A genomic assay can predict long-term prognosis in premenopausal women with HR-positive, early-stage breast cancer, an international study has shown.

If validated, the assay may be able to help identify patients who benefit from ovarian suppression therapy, according to researchers who presented the results at the San Antonio Breast Cancer Symposium (SABCS 2022), on 7 December.

Lead investigator Professor Ruth O’Regan, chair of the Department of Medicine at the University of Rochester, NY, told the meeting that the landmark Suppression of Ovarian Function Trial (SOFT) in premenopausal breast cancer patients had shown that addition of ovarian function suppression (OFS) to adjuvant endocrine therapy reduces the risk of recurrence compared with adjuvant tamoxifen alone.

The benefit was greatest in patients at higher risk of recurrence but there were no biomarkers to aid decision-making about intensification of endocrine therapy with OFS and its resultant toxicities, she said.

“OFS increases short and long-term toxicity and is not tolerated by all patients … Therefore, determining which patients truly need OFS is crucial to avoid added toxicities in patients who are unlikely to benefit,” she said.

In a multinational study, researchers including Peter Mac Cancer Centre oncologists Prof Prue Francis and Prof Sherene Loi as co-investigators, evaluated a genomic assay, the Breast Cancer Index (BCI), based on the expression ratio of the HOX13 gene to the IL17BR gene (H/I ratio).

The BCI stratifies patients based on the risk of overall (0-10 years) and late (post-5 years) distant recurrence (DR) and predicts the likelihood of benefit from extended endocrine therapy in early stage HR+ breast cancer.

The results presented at SABC 2022 showed that in a subset of 1,687 premenopausal women with HR-positive, early-stage breast cancer enrolled in the SOFT trial, those with a high score on BCI were found to have increased risk of distant recurrence, and those with low BCI benefited more from the addition of ovarian suppression therapy to endocrine therapy.

After 12 years of follow-up, among patients without lymph node involvement, those with high BCI had a 98% increased risk of distant recurrence compared to those with low BCI. A similar increase was observed in patients whose cancer had spread to one to three lymph nodes.

Among patients with low H/I ratio, adding OFS to exemestane or tamoxifen resulted in reduced risk of recurrence after 12 years compared to treatment with tamoxifen alone (11.6% and 7.3%, respectively).

The predictive benefit of the H/I ratio was observed regardless of age, lymph node involvement, and receipt of chemotherapy.

“Previously, high H/I ratio has been shown to predict which patients benefit from longer durations of endocrine therapy, which could indicate sensitivity to such therapy. However, benefiting from OFS may not be related to endocrine sensitivity,” Professor O’Regan said.
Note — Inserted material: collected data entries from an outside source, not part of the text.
(* ===== verification/RiskGovernanceSpec.v ===== *)
(** * RiskGovernanceSpec: the classifier only raises, and protects the floors *)

From Stdlib Require Import Ascii.
From S2P Require Import Prelude PyString PyPath PyRegex PathContainment PyYaml ProtectedPaths ProtectedPathsSpec.
From S2P Require Import Records RiskGovernance.
Open Scope Z_scope.

(** A flag that a loop only ever sets. *)
Lemma foldl_or {S A} (f : S → A → S) (flag : S → bool) (h : A → bool) l z :
  (∀ z x, flag (f z x) = flag z || h x) → flag (foldl f z l) = flag z || existsb h l.
Proof.
  intros Hf. revert z. induction l as [|x l IH]; intros z; simpl; [by rewrite orb_false_r|].
  by rewrite IH, Hf, orb_assoc.
Qed.
Lemma foldl_keep {S A B} (f : S → A → S) (g : S → B) l z :
  (∀ z x, g (f z x) = g z) → g (foldl f z l) = g z.
Proof. intros Hf. revert z. induction l as [|x l IH]; intros z; simpl; [done|]. by rewrite IH. Qed.

Section flags.
Context (registry : ProtectedPathsRegistry).

Definition has_tier (t : Tier) (e : DiffEntry) : bool :=
  existsb (λ p, bool_decide (path_tier registry p = Some t)) (effective e).
(** A new Python file, itself unprotected, named as a module of the set. *)
Definition shadows (modules : gset string) (e : DiffEntry) : bool :=
  let primary := norm e.(d_path) in
  is_added e.(d_status) && endswith ".py" primary && bool_decide (path_tier registry primary = None)
  && bool_decide (stem primary ∈ modules).
Definition touches_p (e : DiffEntry) : bool := has_tier TierP e || shadows registry.(protected_p_modules) e.
Definition touches_s (e : DiffEntry) : bool :=
  has_tier TierS e
  || shadows registry.(protected_s_modules) e && negb (bool_decide (stem (norm e.(d_path)) ∈ registry.(protected_p_modules))).
Definition undeclared (declared : option (list string)) (e : DiffEntry) : bool :=
  match declared with
  | None => false
  | Some l => existsb (λ lp, negb (bool_decide (lp = "")) && negb (bool_decide (lp ∈ map norm l))) (literals e)
  end.
Definition keyword (e : DiffEntry) : bool := search KEYWORD_RE (haystack e).

Lemma check_declared_flags d z lp :
  let z' := check_declared d z lp in
  z'.(z_tier_p) = z.(z_tier_p) ∧ z'.(z_tier_s) = z.(z_tier_s) ∧ z'.(z_keyword) = z.(z_keyword)
  ∧ z'.(z_mismatch) = z.(z_mismatch) || match d with
      | None => false
      | Some l => negb (bool_decide (lp = "")) && negb (bool_decide (lp ∈ l)) end.
Proof.
  unfold check_declared. destruct d as [l|]; simpl; [|by rewrite orb_false_r].
  destruct (_ && _); simpl; by rewrite ?orb_false_r, ?orb_true_r.
Qed.

Lemma check_tier_flags z p :
  let z' := check_tier registry z p in
  z'.(z_mismatch) = z.(z_mismatch) ∧ z'.(z_keyword) = z.(z_keyword)
  ∧ z'.(z_tier_p) = z.(z_tier_p) || bool_decide (path_tier registry p = Some TierP)
  ∧ z'.(z_tier_s) = z.(z_tier_s) || bool_decide (path_tier registry p = Some TierS).
Proof.
  unfold check_tier. destruct (path_tier registry p) as [[]|]; simpl; by rewrite ?orb_false_r, ?orb_true_r.
Qed.

Lemma check_shadow_flags e z :
  let z' := check_shadow registry e z in
  z'.(z_mismatch) = z.(z_mismatch) ∧ z'.(z_keyword) = z.(z_keyword)
  ∧ z'.(z_tier_p) = z.(z_tier_p) || shadows registry.(protected_p_modules) e
  ∧ z'.(z_tier_s) = z.(z_tier_s) || shadows registry.(protected_s_modules) e
      && negb (bool_decide (stem (norm e.(d_path)) ∈ registry.(protected_p_modules))).
Proof.
  unfold check_shadow, shadows. destruct (_ && endswith _ _); simpl; [|by rewrite !orb_false_r].
  destruct (path_tier _ _); simpl; [by rewrite !orb_false_r|].
  destruct (bool_decide (_ ∈ protected_p_modules _)); simpl; [by rewrite andb_false_r, orb_false_r, orb_true_r|].
  destruct (bool_decide (_ ∈ protected_s_modules _)); simpl; by rewrite ?orb_false_r, ?orb_true_r.
Qed.

Lemma scan_entry_flags declared z e :
  let z' := scan_entry registry (map norm <$> declared) z e in
  z'.(z_tier_p) = z.(z_tier_p) || touches_p e
  ∧ z'.(z_tier_s) = z.(z_tier_s) || touches_s e
  ∧ z'.(z_mismatch) = z.(z_mismatch) || undeclared declared e
  ∧ z'.(z_keyword) = z.(z_keyword) || keyword e.
Proof.
  unfold scan_entry. set (z1 := foldl (check_declared _) z _). set (z2 := foldl (check_tier _) z1 _).
  destruct (check_shadow_flags e z2) as (Hm3 & Hk3 & Hp3 & Hs3).
  assert (z2.(z_mismatch) = z1.(z_mismatch) ∧ z2.(z_keyword) = z1.(z_keyword)
    ∧ z2.(z_tier_p) = z1.(z_tier_p) || has_tier TierP e ∧ z2.(z_tier_s) = z1.(z_tier_s) || has_tier TierS e)
    as (Hm2 & Hk2 & Hp2 & Hs2).
  { unfold z2, has_tier. split_and!; [apply foldl_keep|apply foldl_keep|apply foldl_or|apply foldl_or];
      intros; apply check_tier_flags. }
  assert (z1.(z_tier_p) = z.(z_tier_p) ∧ z1.(z_tier_s) = z.(z_tier_s) ∧ z1.(z_keyword) = z.(z_keyword)
    ∧ z1.(z_mismatch) = z.(z_mismatch) || undeclared declared e) as (Hp1 & Hs1 & Hk1 & Hm1).
  { unfold z1. split_and!; try (apply foldl_keep; intros; apply check_declared_flags).
    unfold undeclared. destruct declared as [l|].
    - apply foldl_or. intros z' lp. apply (check_declared_flags (Some (map norm l)) z' lp).
    - rewrite orb_false_r. by apply foldl_keep. }
  unfold touches_p, touches_s, keyword, check_keyword. rewrite !orb_assoc, <-Hp1, <-Hs1, <-Hk1, <-Hm1, <-Hp2, <-Hs2.
  rewrite <-Hk2, <-Hm2, <-Hk3, <-Hm3, <-Hp3, <-Hs3.
  destruct (search _ _); simpl; by rewrite ?orb_false_r, ?orb_true_r.
Qed.

(** The classification is exactly the worst of what the entries are: each flag of the result says that some
    entry has that trait (a protected path among its literal and resolved paths or a protected module's
    name, an undeclared path, a guarded keyword), and the level is four with tier P, a mismatch or a keyword, at
    least three with tier S, and the clamped suggestion otherwise. *)
Theorem risk_exact entries declared suggested :
  let r := classify_risk registry entries declared suggested in
  r.(k_tier_p) = existsb touches_p entries ∧ r.(k_tier_s) = existsb touches_s entries
  ∧ r.(k_declared_mismatch) = existsb (undeclared declared) entries
  ∧ r.(k_keyword_hit) = existsb keyword entries
  ∧ r.(k_level) = if existsb touches_p entries || existsb (undeclared declared) entries || existsb keyword entries then 4
                  else if existsb touches_s entries then Z.max (clamp_risk suggested) 3
                  else clamp_risk suggested.
Proof.
  unfold classify_risk. simpl. set (z := foldl _ _ entries).
  assert (z.(z_tier_p) = existsb touches_p entries ∧ z.(z_tier_s) = existsb touches_s entries
    ∧ z.(z_mismatch) = existsb (undeclared declared) entries ∧ z.(z_keyword) = existsb keyword entries)
    as (-> & -> & -> & ->).
  { unfold z. split_and!; (etrans; [apply foldl_or; intros; apply scan_entry_flags|done]). }
  by destruct (_ || _ || _).
Qed.
End flags.

(** ** Only raising *)

Lemma clamp_bounds n : 1 ≤ clamp_risk n ≤ 4.
Proof. unfold clamp_risk. lia. Qed.
Lemma clamp_mono m n : m ≤ n → clamp_risk m ≤ clamp_risk n.
Proof. unfold clamp_risk. lia. Qed.

(** [declared'] admits no more than [declared]. *)
Definition narrower (declared declared' : option (list string)) : Prop :=
  match declared, declared' with
  | None, _ => True
  | Some l, Some l' => ∀ p, p ∈ l' → p ∈ l
  | Some _, None => False
  end.

Lemma undeclared_narrower declared declared' e :
  narrower declared declared' → undeclared declared e = true → undeclared declared' e = true.
Proof.
  unfold undeclared. destruct declared as [l|], declared' as [l'|]; try done. cbn [narrower]. intros Hl.
  rewrite !existsb_exists. intros (lp & Hlp & Hu). exists lp. split; [done|].
  apply andb_true_iff in Hu as [-> Hu%negb_true_iff%bool_decide_eq_false]. simpl.
  apply negb_true_iff, bool_decide_eq_false. intros (p & -> & Hp)%list_elem_of_fmap.
  apply Hu, list_elem_of_fmap. eauto.
Qed.

(** The classifier only ever raises: the level is between the clamped suggestion and four, and more
    changed files, in any order, a higher suggestion or fewer declared paths never lower it. *)
Theorem risk_only_raises registry entries entries' declared declared' suggested suggested' :
  (∀ e, e ∈ entries → e ∈ entries') → narrower declared declared' → suggested ≤ suggested' →
  clamp_risk suggested ≤ (classify_risk registry entries declared suggested).(k_level)
  ∧ (classify_risk registry entries declared suggested).(k_level)
      ≤ (classify_risk registry entries' declared' suggested').(k_level)
  ∧ (classify_risk registry entries' declared' suggested').(k_level) ≤ 4.
Proof.
  intros He Hd Hs. destruct (risk_exact registry entries declared suggested) as (_ & _ & _ & _ & ->).
  destruct (risk_exact registry entries' declared' suggested') as (_ & _ & _ & _ & ->).
  pose proof (clamp_bounds suggested). pose proof (clamp_bounds suggested').
  pose proof (clamp_mono _ _ Hs).
  assert (∀ f : DiffEntry → bool, existsb f entries = true → existsb f entries' = true) as Hf.
  { intros f. by apply existsb_incl. }
  assert (existsb (undeclared declared) entries = true → existsb (undeclared declared') entries' = true) as Hu.
  { intros (e & Hin & Hue)%existsb_exists. apply existsb_exists. exists e.
    split; [by apply list_elem_of_In, He, list_elem_of_In|by eapply undeclared_narrower]. }
  assert (existsb (touches_p registry) entries || existsb (undeclared declared) entries || existsb keyword entries = true →
    existsb (touches_p registry) entries' || existsb (undeclared declared') entries' || existsb keyword entries' = true) as H4.
  { rewrite !orb_true_iff. intuition. }
  specialize (Hf (touches_s registry)).
  repeat match goal with |- context [if ?b then _ else _] => destruct b eqn:? end;
    repeat split; try lia; try (specialize (H4 eq_refl); congruence); try (specialize (Hf eq_refl); congruence).
Qed.

(** The texts a diff entry names: its path, the source of a rename, what its path resolves to. *)
Definition touched (e : DiffEntry) (p : string) : Prop :=
  p = e.(d_path) ∨ e.(d_old_path) = Some p ∧ p ≠ "" ∨ p ∈ e.(d_resolved_paths).
Lemma touched_effective e p : touched e p → norm p ∈ effective e.
Proof.
  unfold effective, literals. rewrite elem_of_app, elem_of_cons, list_elem_of_fmap.
  intros [->|[[-> Hp]|Hp]]; [by do 2 left| |right; by exists p].
  left; right. destruct p; [done|]. by left.
Qed.

(** The classifier inherits the floors of the registry: whatever registry document is loaded, a diff in
    which one path, the source of a rename and every resolved target included, is P by the floors alone is at level
    four, and S by the floors alone at level three or more. *)
Theorem floors_force_level {FS : FileSystem} repo_root lstat_entry reg_path file registry entries declared suggested e p :
  load_protected_paths repo_root lstat_entry reg_path file = Ok registry →
  e ∈ entries → touched e p →
  (path_tier floor_registry (norm p) = Some TierP →
     (classify_risk registry entries declared suggested).(k_level) = 4)
  ∧ (path_tier floor_registry (norm p) = Some TierS →
     3 ≤ (classify_risk registry entries declared suggested).(k_level)).
Proof.
  intros Hr%load_ok He Hp%touched_effective. revert Hp. generalize (norm p). clear p. intros p Hp.
  pose proof (floor_rank registry p Hr) as Hrank.
  destruct (risk_exact registry entries declared suggested) as (_ & _ & _ & _ & ->).
  pose proof (clamp_bounds suggested).
  assert (∀ t, path_tier registry p = Some t → existsb (has_tier registry t) entries = true) as Ht.
  { intros t Ht. apply existsb_exists. exists e. split; [by apply list_elem_of_In|].
    apply existsb_exists. exists p. split; [by apply list_elem_of_In|]. by apply bool_decide_eq_true. }
  assert (path_tier registry p = Some TierP → existsb (touches_p registry) entries = true) as HP.
  { intros Htp. specialize (Ht _ Htp). apply existsb_exists in Ht as (x & Hx & Hxt). apply existsb_exists.
    exists x. split; [done|]. unfold touches_p. by rewrite Hxt. }
  assert (path_tier registry p = Some TierS → existsb (touches_s registry) entries = true) as HS.
  { intros Hts. specialize (Ht _ Hts). apply existsb_exists in Ht as (x & Hx & Hxt). apply existsb_exists.
    exists x. split; [done|]. unfold touches_s. by rewrite Hxt. }
  split; intros Hfl; rewrite Hfl in Hrank; destruct (path_tier registry p) as [[]|]; simpl in Hrank; try lia.
  - by rewrite HP.
  - rewrite HP by done. simpl. lia.
  - rewrite HS by done. destruct (_ || _ || _); lia.
Qed.

(** ** Concrete runs *)

Definition judge_edit : DiffEntry :=
  mkEntry "M" "docs/notes.md" None ["omniagentos/reliability/judges.py"] "+ a line".
Definition shadowing : DiffEntry := mkEntry "A" "tools/governance.py" None [] "+ pass".

Example classify_demo :
  match load_bare checked_in with
  | Ok r => (classify_risk r [judge_edit] (Some ["./docs/notes.md"]) 1).(k_reasons)
              = ["tier-P:omniagentos/reliability/judges.py"]
      ∧ (classify_risk r [shadowing] None 1).(k_reasons) = ["shadow-P:governance"]
      ∧ (classify_risk r [mkEntry "M" "a.py" None [] "fix the Author list"] None 2).(k_level) = 4
      ∧ (classify_risk r [mkEntry "M" "a.py" None [] "rename x"] None 2).(k_level) = 2
  | Err _ => False end.
Proof. vm_compute. by split_and!. Qed.

Lemma risk_only_raises_witness :
  match load_bare checked_in with
  | Ok r => (classify_risk r [judge_edit] None 1).(k_level)
            ≤ (classify_risk r [shadowing; judge_edit] (Some ["docs/notes.md"]) 2).(k_level)
  | Err _ => False end.
Proof.
  destruct (load_bare checked_in) as [r|e] eqn:E.
  - refine (proj1 (proj2 (risk_only_raises r [judge_edit] [shadowing; judge_edit] None (Some ["docs/notes.md"]) 1 2 _ _ _))).
    + intros e He. apply elem_of_cons. right. exact He.
    + exact I.
    + discriminate.
  - apply (f_equal is_ok) in E. vm_compute in E. discriminate.
Defined.

Lemma floors_force_level_witness :
  match load_bare checked_in with
  | Ok r => (classify_risk r [judge_edit] None 1).(k_level) = 4
  | Err _ => False end.
Proof.
  destruct (load_bare checked_in) as [r|e] eqn:E.
  - refine (proj1 (floors_force_level (FS := bare_fs) "/r" bare_entry bare_registry (Document checked_in) r
              [judge_edit] None 1 judge_edit "omniagentos/reliability/judges.py" E _ _) _).
    + apply elem_of_cons. left. reflexivity.
    + right. right. apply elem_of_cons. left. reflexivity.
    + vm_compute. reflexivity.
  - apply (f_equal is_ok) in E. vm_compute in E. discriminate.
Defined.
“It is possible that patients with endocrine-resistant cancers may benefit more from OFS, which could explain our findings.”

“If validated, the H/I ratio may be useful to determine which premenopausal patients require OFS, thereby avoiding additional toxicity in those who are unlikely to benefit,” she added.

A limitation of this study is the small sample size. “Larger numbers are needed to validate our findings,” O’Regan said.

This study was funded by Biotheranostics. O’Regan served as an advisor for Biotheranostics, Novartis, AstraZeneca, and Pfizer.